PDK1 catalyzes phosphorylation of Thr in the conserved activation loop region of a number of its downstream AGC kinase family members. In addition to the consensus sequence at the site of phosphorylation, a number of PDK1 substrates contain a PIF sequence ( PDK1-interacting fragment), which binds and activates the kinase domain of PDK1 (PDK1(Delta PH)). To gain further insight to PIF-dependent catalysis, steady-state kinetic and inhibition studies were performed for His6-PDK1(Delta PH)-catalyzed phosphorylation of PDK1-Tide ( Tide), which contains an extended "PIF" sequence C-terminal to the consensus sequence for PDK1 phosphorylation. In two-substrate kinetics, a large degree of negative binding synergism was observed to occur on formation of the active ternary complex (alpha K-d(ATP) = 40 mu M and alpha K-d(Tide) = 80 mu M) from individual transitory binary complexes (K-d(ATP) = 0.6 mu M and K-d(Tide) = 1 mu M).

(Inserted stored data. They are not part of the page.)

(** [z.boolean()]. *)
Definition boolean (path : string) (v : option JVal) : result bool :=
  match v with
  | Some (JBool b) => inr b
  | Some v => invalid_type "boolean" v path
  | None => required path
  end.

(** [z.number()]. *)
Definition number (path : string) (v : option JVal) : result Z :=
  match v with
  | Some (JNum n) => inr n
  | Some v => invalid_type "number" v path
  | None => required path
  end.

Definition expected_one_of {A} (values : list (string * A)) : string :=
  Str.join " | " (map (fun p => "'" ++ fst p ++ "'") values).

Fixpoint lookup_enum {A} (values : list (string * A)) (s : string)
  : option A :=
  match values with
  | [] => None
  | (name, a) :: rest => if String.eqb name s then Some a else lookup_enum rest s
  end.

(** [z.enum([...])]. *)
Definition enum {A} (values : list (string * A)) (path : string)
  (v : option JVal) : result A :=
  match v with
  | Some (JStr s) =>
      match lookup_enum values s with
      | Some a => inr a
      | None =>
          inl [mkIssue ("Invalid enum value. Expected "
                        ++ expected_one_of values ++ ", received '" ++ s ++ "'")
                       path]
      end
  | Some v => invalid_type (expected_one_of values) v path
  | None => required path
  end.

(** [schema.optional()]. *)
Definition optional {A} (schema : option JVal -> result A) (v : option JVal)
  : result (option A) :=
  match v with
  | None => inr None
  | Some _ => fmap Some (schema v)
  end.

(** [schema.nullable()]. *)
Definition nullable {A} (schema : option JVal -> result A) (v : option JVal)
  : result (option A) :=
  match v with
  | Some JNull => inr None
  | _ => fmap Some (schema v)
  end.

(** Days from 1970-01-01 to the given day of the proleptic Gregorian
    calendar. *)
Definition days_from_civil (y m d : Z) : Z :=
  let y' := if m <=? 2 then y - 1 else y in
  let era := y' / 400 in
  let yoe := y' - era * 400 in
  let doy := (153 * (if 2 <? m then m - 3 else m + 9) + 2) / 5 + d - 1 in
  let doe := yoe * 365 + yoe / 4 - yoe / 100 + doy in
  era * 146097 + doe - 719468.

Definition is_leap (y : Z) : bool :=
  ((y mod 4 =? 0) && (negb (y mod 100 =? 0) || (y mod 400 =? 0)))%bool.

Definition days_in_month (y m : Z) : Z :=
  if m =? 2 then (if is_leap y then 29 else 28)
  else if ((m =? 4) || (m =? 6) || (m =? 9) || (m =? 11))%bool then 30
  else 31.

(** [n] digits at the head of [s], and the rest. *)
Fixpoint take_digits (n : nat) (acc : Z) (s : string) : option (Z * string) :=
  match n with
  | O => Some (acc, s)
  | S n' =>
      match s with
      | String c s' =>
          if Str.is_digit c
          then take_digits n' (10 * acc + Str.digit_val c) s'
          else None
      | EmptyString => None
      end
  end.

Definition expect (c : ascii) (s : string) : option string :=
  match s with
  | String c' s' => if Ascii.eqb c c' then Some s' else None
  | EmptyString => None
  end.

(** [Date.parse] on the two forms the application produces, [YYYY-MM-DD]
    and [YYYY-MM-DDTHH:mm:ss.sssZ] (both UTC); every other string is taken
    as an invalid date. *)
Definition Date_parse (s : string) : option Z :=
  '(y, s) ← take_digits 4 0 s;
  s ← expect "-" s;
  '(m, s) ← take_digits 2 0 s;
  s ← expect "-" s;
  '(d, s) ← take_digits 2 0 s;
  if negb ((1 <=? m) && (m <=? 12) && (1 <=? d) && (d <=? days_in_month y m))
  then None
  else
    let day := days_from_civil y m d * 86400000 in
    match s with
    | EmptyString => Some day
    | _ =>
        s ← expect "T" s;
        '(hh, s) ← take_digits 2 0 s;
        s ← expect ":" s;
        '(mm, s) ← take_digits 2 0 s;
        s ← expect ":" s;
        '(ss, s) ← take_digits 2 0 s;
        s ← expect "." s;
        '(ms, s) ← take_digits 3 0 s;
        s ← expect "Z" s;
        match s with
        | EmptyString =>
            if ((hh <=? 23) && (mm <=? 59) && (ss <=? 59))%bool
            then Some (day + hh * 3600000 + mm * 60000 + ss * 1000 + ms)
            else None
        | _ => None
        end
    end.

(** The time value of [new Date(v)]; [None] is an invalid date. *)
Definition new_Date (v : option JVal) : option Z :=
  match v with
  | None => None
  | Some JNull => Some 0
  | Some (JBool b) => Some (if b then 1 else 0)
  | Some (JNum n) => if Z.abs n <=? 8640000000000000 then Some n else None
  | Some (JStr s) => Date_parse s
  end.

(** [z.coerce.date()]. *)
Definition coerce_date (path : string) (v : option JVal) : result Z :=
  match new_Date v with
  | Some t => inr t
  | None => inl [mkIssue "Invalid date" path]
  end.

(** [schema.parse(body)]: the value, or a thrown [ZodError]. *)
Definition parse {A} (schema : Json -> result A) (body : Json) : M A :=
  match schema body with
  | inr a => ret a
  | inl issues => throw (ZodError issues)
  end.

End Zod.

Notation "f <&> x" := (Zod.ap f x) (at level 50, left associativity) : crm_scope.

Definition marketTypeEnum : list (string * MarketType) :=
  [("local", mt_local); ("oversea", mt_oversea)].

Definition segmentEnum : list (string * Segment) :=
  [("FIT", seg_FIT); ("Series", seg_Series); ("Group", seg_Group);
   ("OTA", seg_OTA); ("Wellness", seg_Wellness)].

Definition businessTypeEnum : list (string * BusinessType) :=
  [("Tour Operator", bt_TourOperator); ("Travel Agent", bt_TravelAgent)].

Definition interactionTypeEnum : list (string * InteractionType) :=
  [("call", it_call); ("email", it_email); ("meeting", it_meeting);
   ("note", it_note); ("other", it_other)].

On varying ATP concentrations, the ADP product and the (T/E)-PDK1-Tide product analog (p' Tide) behaved as competitive and noncompetitive inhibitors, respectively; on varying Tide concentrations, ADP and p' Tide behaved as noncompetitive and competitive inhibitors, respectively. Also, negative binding synergism was associated with formation of dead-end inhibited ternary complexes. Time progress curves in pre-steady-state studies under "saturating" or k(cat) conditions showed (i) no burst or lag phenomena, ( ii) no change in reaction velocity when adenosine 5'-O(thiotriphosphate) was used as a phosphate donor, and (iii) no change in reaction velocity on increasing relative microviscosity ( 0 <= eta/eta(0) 0 <= 3). Taken together, PDK1-catalyzed trans-phosphorylation of PDK1-Tide approximates a Rapid Equilibrium Random Bi Bi system, where motions in the central ternary complex are largely rate-determining.